From the data below, copy exactly the lines that lie between the one holding "authority's new state, which" and the one holding "error taxonomy, no", including both, and nothing more.
- - -
(* ===== verification/AcmeRevoke.v ===== *)
(** The ACME [revoke-cert] handler ([Handler.RevokeCert] of
    [acme/api/revoke.go]), modelled from section 4.F of the specification
    and from the expectations of [TestHandler_RevokeCert]
    ([src/acme/api/revoke_test.go]).

    The request environment (section 9) is a record of optional values:
    the parsed JWS, the provisioner, the payload, the account and the base
    URL; [None] stands for both a missing and a [nil] context value.  The
    payload value is represented by what [json.Unmarshal] makes of it: a
    [revokePayload], or a malformed document.  The handler is a function of
    the ACME database [D] and of the authority's state [S], reached through
    the interfaces of [Authority.v]; it returns the HTTP response and the
    authority's new state, which only the commit (step 9) changes.

    [revokeCertChecks] is steps 1-8 (everything before the commit), in the
    specification's order; [RevokeCert] adds the commit and the response.
    The theorems follow the definitions: authorization of every 200, the
    error taxonomy, no partial commits, the effect of a commit on the
    store (the record is determined by the payload and the context:
    [commit_effect]), refusal of a replay, and what becomes of a
    certificate sent in standard base64. *)

From S2P Require Import Prelude Crypto Errors Base64 Revocation Authority.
- - -
## RESULT OF THIS EXERCISE
    authority's new state, which only the commit (step 9) changes.

    [revokeCertChecks] is steps 1-8 (everything before the commit), in the
    specification's order; [RevokeCert] adds the commit and the response.
    The theorems follow the definitions: authorization of every 200, the
    error taxonomy, no partial commits, the effect of a commit on the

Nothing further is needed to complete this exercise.